Whoa. Crickets. Is nobody using this setup anymore?? There must be thousands out there. I was just hoping someone with a little more experience using the HPEVs motors and Curtis controller could help me out. The Curtis manual is so vague. Despite that, I have been doing alot of tweaking and testing and have made some major improvements. Anybody else?


----------



## gmills (Feb 26, 2017)

I just completed a EV build with the HPEVS AC51 and the Curtis 1239E controller with 144 volts. Runs good but I would also like to improve the start performance. A little sluggish off the line. I agree the HPEVS manual and "Spyglass" information is very weak. I have just started to play with the fine tuning. Still figuring out the range and battery SOC. I am using an EMUS BMS and I cannot communicate with the Curtis controller. I will gladly share what I learn when I figure it out.


----------



## gmills (Feb 26, 2017)

terrorr said:


> Hi there. I have an AC-50 motor with Curtis 1238 controller in my 74 Superbeetle.
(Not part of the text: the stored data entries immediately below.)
(** The scan on two details pushed at the same time keeps the first. *)
Lemma newest_selection_is_strict_witness :
  newer (5, ["a"]) (Script.detail 5 ["b"]) = (5, ["a"])
  /\ newer (5, ["a"]) (Script.detail 7 ["b"; "c"]) = (7, ["b"; "c"])
  /\ currentMostRecent [Script.detail 7 ["a"]; Script.detail 7 ["b"]]
     = (7, ["a"]).
Proof.
  destruct newest_selection_is_strict as (_ & Hkeep & Hrep & _).
  split; [|split].
  - apply Hkeep. left. reflexivity.
  - apply (Hrep (5, ["a"]) (Script.detail 7 ["b"; "c"])). reflexivity.
  - reflexivity.
Defined.

(** ** The tag filter, lines 73 to 78 *)

Section Filter.

Context {W Regexp : Type}.
Variable MatchString : Regexp -> string -> bool.
Variable tagRegexp : Regexp.

(** The range over a page always returns: it appends the matched
    identifiers in page order and logs one line for each. *)
Lemma rangeImageIds_eq (page : list ImageIdentifier.t) :
  forall imageIDs (s : State W),
    rangeImageIds MatchString tagRegexp page imageIDs s
    = (Ret (imageIDs ++ keep MatchString tagRegexp page),
       mkState (world s)
               (trace s ++ matchedLines (keep MatchString tagRegexp page))).
Proof.
  induction page as [|imageID page IH]; intros imageIDs s.
  - unfold keep, matchedLines. simpl. rewrite !app_nil_r.
    destruct s. reflexivity.
  - cbn [rangeImageIds]. unfold keep. cbn [filter].
    change (matched MatchString tagRegexp imageID)
      with (MatchString tagRegexp
              (aws_StringValue (ImageIdentifier.ImageTag imageID))).
    destruct (MatchString tagRegexp
                (aws_StringValue (ImageIdentifier.ImageTag imageID))) eqn:Hm.
    + unfold bind, logger_Print, emit. rewrite IH. cbn [world trace].
      unfold keep, matchedLines. cbn [map]. unfold tagOf.
      cbn [map]. rewrite <- !app_assoc. reflexivity.
    + apply IH.
Qed.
It’s my second build using an HPEVs motor (the other was an AC-51). The car is running well, however, I am looking to squeeze out abit more speed and performance.
> 
> I have scoured the internet for info on the various settings you can change using Spyglass or performance tweaks for the AC-50 without success. There is almost no info out there and I was wondering if there is anyone still using this system that may have some tips. The manual has only the most minimal info.
> 
> ...


I am starting to fine tune my system and have set the Normal Accel to 1.5 but did not see any difference. Will try higher and let you know what happens.


----------